Therefore, if you eventually plan on distributing your storage cluster across multiple data centers, if you need unified accounts for your users for both compute and object storage, or if you want to control your object storage with the OpenStack dashboard, you should consider OpenStack Object Storage. More detail can be found about OpenStack Object Storage in the section below.

Ceph

A scalable storage solution that replicates data across commodity storage nodes. Ceph was originally developed by one of the founders of DreamHost and is currently used in production there.

Ceph was designed to expose different types of storage interfaces to the end user: it supports object storage, block storage, and file-system interfaces, although the file-system interface is not yet considered production-ready. Ceph supports the same API as swift for object storage and can be used as a backend for cinder block storage as well as backend storage for glance images. Ceph supports "thin provisioning," implemented using copy-on-write.

This can be useful when booting from volume because a new volume can be provisioned very quickly. Ceph also supports keystone-based authentication (as of version 0.56), so it can be a seamless swap in for the default OpenStack swift implementation.

Ceph's advantages are that it gives the administrator more fine-grained control over data distribution and replication strategies, enables you to consolidate your object and block storage, enables very fast provisioning of boot-from-volume instances using thin provisioning, and supports a distributed file-system interface, though this interface is not yet recommended for use in production deployment by the Ceph project.
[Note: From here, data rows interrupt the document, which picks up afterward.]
(** Updating one entry, present or not, of a map whose absent entries count
    for nothing. *)
Lemma map_qsum_update {V} (f : string → V → Q) (d : V) k w (m : gmap string V) :
  (f k d == 0)%Q →
  (map_qsum f (<[k := w]> m) == map_qsum f m - f k (default d (m !! k)) + f k w)%Q.
Proof.
  intros Hd. destruct (m !! k) as [v|] eqn:Hk; cbn.
  - by apply map_qsum_insert_old.
  - rewrite map_qsum_insert_new, Hd by done. ring.
Qed.

Lemma map_qsum_plus {V} (f g : string → V → Q) (m : gmap string V) :
  (map_qsum (λ k v, f k v + g k v) m == map_qsum f m + map_qsum g m)%Q.
Proof. apply qsum_map_plus. Qed.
If you want to manage your object and block storage within a single system, or if you want to support fast boot-from-volume, you should consider Ceph.

Gluster

A distributed, shared file system. As of Gluster version 3.3, you can use Gluster to consolidate your object storage and file storage into one unified file and object storage solution, which is called Gluster For OpenStack (GFO). GFO uses a customized version of swift that enables Gluster to be used as the backend storage.

The main reason to use GFO rather than regular swift is if you also want to support a distributed file system, either to support shared storage live migration or to provide it as a separate service to your end users. If you want to manage your object and file storage within a single system, you should consider GFO.

LVM

The Logical Volume Manager is a Linux-based system that provides an abstraction layer on top of physical disks to expose logical volumes to the operating system. The LVM backend implements block storage as LVM logical partitions.

On each host that will house block storage, an administrator must initially create a volume group dedicated to Block Storage volumes. Blocks are created from LVM logical volumes.

	Note
	LVM does not provide any replication. Typically, administrators configure RAID on nodes that use LVM as block storage to protect against failures of individual hard drives. However, RAID does not protect against a failure of the entire host.

ZFS

The Solaris iSCSI driver for OpenStack Block Storage implements blocks as ZFS entities. ZFS is a file system that also has the functionality of a volume manager. This is unlike on a Linux system, where there is a separation of volume manager (LVM) and file system (such as, ext3, ext4, xfs, and btrfs). ZFS has a number of advantages over ext4, including improved data-integrity checking.

The ZFS backend for OpenStack Block Storage supports only Solaris-based systems, such as Illumos. While there is a Linux port of ZFS, it is not included in any of the standard Linux distributions, and it has not been tested with OpenStack Block Storage. As with LVM, ZFS does not provide replication across hosts on its own; you need to add a replication solution on top of ZFS if your cloud needs to be able to handle storage-node failures.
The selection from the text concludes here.